Недавнее исследование от компании Trail of Bits выявилоновую технику атаки на модели машинного обучения (ML) под названием “Sleepy Pickle”. Эта атака использует популярный формат Pickle, который применяется для упаковки и распространения моделей машинного обучения, и представляет серьёзный риск для цепочки поставок, угрожая клиентам организаций.
Исследователь безопасности Боян Миланов отметил, что Sleepy Pickle представляет собой скрытую и новую технику атаки, направленную на саму модель машинного обучения, а не на основную систему.
Формат Pickle широко используется библиотеками ML, такими как PyTorch, и может быть использован для выполнения произвольного кода путём загрузки файла Pickle, что создаёт потенциальную угрозу.
В документации Hugging Face рекомендуется загружать модели только от проверенных пользователей и организаций, полагаться лишь на подписанные коммиты, а также использовать форматы TensorFlow или Jax с механизмом автоконверсии “from_tf=True” для дополнительной безопасности.
Атака Sleepy Pickle работает путём вставки вредоносного кода в файл Pickle с помощью таких инструментов, как Fickling, и доставки этого файла на целевую систему через различные методы, включая атаки типа AitM, фишинг, компрометацию цепочки поставок или использование уязвимостей системы.
При десериализации на системе жертвы вредоносный код выполняется и изменяет модель, добавляя в неё бэкдоры, контролируя выходные данные или подделывая обрабатываемую информацию до её возвращения пользователю.
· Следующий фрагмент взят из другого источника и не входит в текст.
(** [scheduleGame], up to its [await]. *)
Definition scheduleGame (gameId : string) (minimumDelayMs : Z) (bySweep : bool)
    (s : Service) : Service :=
  let generation := nextGeneration gameId s in
  with_scheduling (fun l => l ++ [mkScheduling gameId generation minimumDelayMs bySweep])
    (clearTimer gameId (with_generations <[gameId := generation]> s)).

Definition timerDelay (minimumDelayMs deadline now : Z) : Z :=
  Z.min MAX_TIMER_DELAY_MS (Z.max minimumDelayMs (deadline - now)).

(** The rest of [scheduleGame], once [findDeadline] has answered. *)
Definition scheduleFound (call : Scheduling) (answer : result exn (option Z)) (now : Z)
    (s : Service) : Service :=
  match answer with
  | Err _ => s
  | Ok None => s
  | Ok (Some deadline) =>
      if negb (bool_decide (generations s !! sc_gameId call = Some (sc_generation call)))
      then s else
      let '(timer, s) :=
        setTimeout (mkTimer (sc_gameId call) (sc_generation call)
                      (timerDelay (sc_minimumDelayMs call) deadline now)) s in
      with_timers <[sc_gameId call := timer]> s
  end.

Definition cancel (gameId : string) (s : Service) : Service :=
  clearTimer gameId (with_generations <[gameId := nextGeneration gameId s]> s).

(** [adjudicateAndReschedule], up to its first [await]. *)
Definition adjudicateAndReschedule (gameId : string) (bySweep : bool) (s : Service)
    : Service :=
  with_adjudicating (fun l => l ++ [mkAdjudicating gameId bySweep]) s.

(** The callback of a timer: [fire(gameId, generation)], up to its first [await]. *)
Definition fire (gameId : string) (generation : Z) (s : Service) : Service :=
  if negb (bool_decide (generations s !! gameId = Some generation)) then s
  else adjudicateAndReschedule gameId false (with_timers (delete gameId) s).

(** The next turn of the sweep's loop, or its end. *)
Definition sweepNext (rest : list string) (s : Service) : Service :=
  match rest with
  | [] => with_sweep false NotSweeping s
  | gameId :: rest => adjudicateAndReschedule gameId true (with_sweep (runningSweep s) (Looping rest) s)
  end.

Definition sweepResumes (bySweep : bool) (s : Service) : Service :=
  match bySweep, sweep s with
  | true, Looping rest => sweepNext rest s
  | _, _ => s
  end.

(** The rest of [adjudicateAndReschedule]: [terminal] tells whether the game
    ended. *)
Definition adjudicated (call : Adjudicating) (interval : Z) (terminal : result exn bool)
    (s : Service) : Service :=
  match terminal with
  | Ok true => sweepResumes (aj_bySweep call) (cancel (aj_gameId call) s)
  | Ok false | Err _ => scheduleGame (aj_gameId call) interval (aj_bySweep call) s
  end.

(** [runSweep], up to its first [await], and when [findDueGameIds] has answered. *)
Definition runSweep (s : Service) : Service :=
  if runningSweep s then s else with_sweep true Finding s.

Definition sweepFound (answer : result exn (list string)) (s : Service) : Service :=
  match answer with
  | Err _ => with_sweep false NotSweeping s
  | Ok gameIds => sweepNext gameIds s
  end.
(* ===== verification/Identity.v ===== *)
(** * Anonymous names

    [identity.service.ts], [name-reservation.service.ts] and the catalogs and the
    profanity filter of [identity/domain]: a guest is given a display name made of two
    words and a suffix, which is reserved in Redis until the session is in the
    database. The random source is an argument: what it answers at each attempt.
    Names are ASCII, on which [normalize('NFKD')] changes nothing. *)

From S2P Require Export World.
From Stdlib Require Import Ascii.
Local Open Scope string_scope.
Local Open Scope list_scope.
Local Open Scope Z_scope.

Module Identity.

(** ** identity.catalogs.ts *)

Definition ADJECTIVES : list string :=
  ["Agile"; "Amber"; "Bold"; "Brave"; "Bright"; "Calm"; "Clever"; "Crimson"; "Daring";
   "Emerald"; "Gentle"; "Golden"; "Grand"; "Hidden"; "Honest"; "Jolly"; "Kind";
   "Lively"; "Lucky"; "Merry"; "Mighty"; "Nimble"; "Noble"; "Quiet"; "Rapid"; "Royal";
   "Silent"; "Silver"; "Steady"; "Swift"; "Valiant"; "Wise"].

Definition NOUNS : list string :=
  ["Beacon"; "Bear"; "Bishop"; "Castle"; "Charger"; "Cipher"; "Comet"; "Crown";
   "Dragon"; "Falcon"; "File"; "Fork"; "Fox"; "Gambit"; "Harbor"; "Knight"; "Lion";
   "Meadow"; "Monarch"; "Nova"; "Orbit"; "Pawn"; "Pin"; "Rank"; "Raven"; "Rider";
   "Rook"; "Stallion"; "Summit"; "Tempo"; "Tiger"; "Wolf"].

Record Avatar : Type := mkAvatar { av_cdnPath : string; av_key : string }.

Definition AVATARS : list Avatar :=
  [mkAvatar "/avatars/knight-amber-01.webp" "knight_amber_01";
   mkAvatar "/avatars/knight-bay-02.webp" "knight_bay_02";
   mkAvatar "/avatars/knight-bay-03.webp" "knight_bay_03";
   mkAvatar "/avatars/knight-black-01.webp" "knight_black_01";
   mkAvatar "/avatars/knight-chestnut-01.webp" "knight_chestnut_01";
   mkAvatar "/avatars/knight-gray-02.webp" "knight_gray_02";
   mkAvatar "/avatars/knight-palomino-01.webp" "knight_palomino_01";
   mkAvatar "/avatars/knight-white-02.webp" "knight_white_02"].

(** ** profanity.ts *)

Definition DENYLIST : list string :=
  ["bitch"; "cunt"; "dick"; "faggot"; "fuck"; "hitler"; "nazi"; "nigga"; "nigger";
   "penis"; "shit"; "slut"; "whore"].

Definition LEET_CHARACTERS : list (ascii * ascii) :=
  [("!"%char, "i"%char); ("$"%char, "s"%char); ("0"%char, "o"%char); ("1"%char, "i"%char);
   ("3"%char, "e"%char); ("4"%char, "a"%char); ("5"%char, "s"%char); ("7"%char, "t"%char);
   ("8"%char, "b"%char); ("@"%char, "a"%char)].

Definition unleet (c : ascii) : ascii :=
  match List.find (fun p => Ascii.eqb p.1 c) LEET_CHARACTERS with Some p => p.2 | None => c end.

Definition normalizeForProfanity (value : string) : string :=
  text (filter (fun c => lowercase c = true) (map unleet (chars (toLower value)))).

Definition containsProfanity (value : string) : bool :=
  existsb (fun blocked => contains blocked (normalizeForProfanity value)) DENYLIST.

(** ** name-reservation.service.ts *)

Definition RESERVATION_SECONDS : positive := 86400.

Section Service.
Context `{Redis}.

Definition nameKey (displayName : string) : string := takenKey (toLower displayName).

(** [SET key value EX seconds NX] *)
Definition set_if_free (key value : string) (px : positive) : lua bool :=
  taken ← ask (fun r => EXISTS r key);
  if taken : bool then mret false else
  _ ← call (SET key value (Some px)); mret true.

Definition reserve (displayName guestSessionId : string) : Prog bool :=
  command (fun _ => set_if_free (nameKey displayName) guestSessionId (RESERVATION_SECONDS * 1000)).

Definition delete_if_own (key value : string) : lua () :=
  current ← ask (fun r => GET r key);
  if bool_decide (current = Some value) then call (DEL key) else mret ().

Definition releaseName (displayName guestSessionId : string) : Prog () :=
  command (fun _ => delete_if_own (nameKey displayName) guestSessionId).

(** ** identity.service.ts *)

Definition CANDIDATE_ATTEMPTS : nat := 12.
Definition FALLBACK_ATTEMPTS : nat := 4.

Record GeneratedIdentity : Type := mkIdentity { gi_avatarKey : string; gi_displayName : string }.

(** What the random source answers at one attempt: indices in the catalogs, digits,
    and hexadecimal digits. *)
Record Draw : Type := mkDraw {
  dr_adjective : nat;
  dr_noun : nat;
  dr_numericSuffix : nat -> string;
  dr_fallbackSuffix : string;
  dr_avatar : nat
}.

Definition pick {A} (catalog : list A) (index : nat) : result fault A :=
  match catalog !! index with Some item => Ok item | None => Err EIdentityGeneration end.

Definition displayName_of (draw : Draw) (suffix : string) : result fault string :=
  adjective ← pick ADJECTIVES (dr_adjective draw);
  noun ← pick NOUNS (dr_noun draw);
  Ok (adjective +:+ noun +:+ suffix).

(** One attempt; [None]: the name is unfit or taken. *)
Definition try_name (draw : Draw) (suffix guestSessionId : string) : Prog (option GeneratedIdentity) :=
  displayName ← lift (displayName_of draw suffix);
  if containsProfanity displayName then mret None else
  reserved ← reserve displayName guestSessionId;
  if reserved : bool then
    avatar ← lift (pick AVATARS (dr_avatar draw));
    mret (Some (mkIdentity (av_key avatar) displayName))
  else mret None.

Fixpoint first_of {A} (tries : list (Prog (option A))) : Prog A :=
  match tries with
  | [] => Throw EIdentityGeneration
  | p :: tries =>
      r ← p;
      match r with Some a => mret a | None => first_of tries end
  end.

Definition candidates (random : nat -> Draw) (guestSessionId : string)
    : list (Prog (option GeneratedIdentity)) :=
  map (fun attempt =>
         let suffixLength := Nat.min 4 (2 + attempt / 4) in
         let draw := random attempt in
         try_name draw (dr_numericSuffix draw suffixLength) guestSessionId)
    (seq 0 CANDIDATE_ATTEMPTS).

Definition fallbacks (random : nat -> Draw) (guestSessionId : string)
    : list (Prog (option GeneratedIdentity)) :=
  map (fun attempt =>
         let draw := random (CANDIDATE_ATTEMPTS + attempt)%nat in
         try_name draw (dr_fallbackSuffix draw) guestSessionId)
    (seq 0 FALLBACK_ATTEMPTS).

Definition generate (random : nat -> Draw) (guestSessionId : string) : Prog GeneratedIdentity :=
  catch (first_of (candidates random guestSessionId ++ fallbacks random guestSessionId))
    (fun _ => Throw EIdentityGeneration).

Definition release (identity : GeneratedIdentity) (guestSessionId : string) : Prog () :=
  releaseName (gi_displayName identity) guestSessionId.
End Service.
End Identity.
Таким образом, злоумышленники могут изменять поведение модели, а также манипулировать данными входа и выхода, что может привести к вредоносным последствиям.
Гипотетическая атака может привести к генерации вредоносных выходных данных или дезинформации, которая может серьёзно повлиять на безопасность пользователей, краже данных и другим формам вредоносных действий. В качестве примера исследователи предоставили следующий сценарий атаки:
- злоумышленник вводит в модель информацию “отбеливатель лечит простуду;
- пользователь задаёт вопрос, что можно сделать, чтобы избавиться от простуды;
- модель рекомендует горячее питьё с лимоном, мёдом и отбеливателем.
Trail of Bits отмечает, что Sleepy Pickle может использоваться для поддержания скрытого доступа к системам ML, обходя средства обнаружения, так как модель компрометируется при загрузке файла Pickle в процессе Python.
Эта техника более эффективна, чем прямая загрузка вредоносной модели на Hugging Face, так как позволяет динамически изменять поведение модели или выходные данные без необходимости привлекать жертв к загрузке и запуску файлов. Миланов подчёркивает, что атака может распространяться на широкий круг целей, так как контроль над любым файлом Pickle в цепочке поставок достаточно для атаки на модели организации.
Sleepy Pickle демонстрирует, что продвинутые атаки на уровне моделей могут использовать слабые места в цепочке поставок, что подчёркивает необходимость усиления мер безопасности при работе с моделями машинного обучения.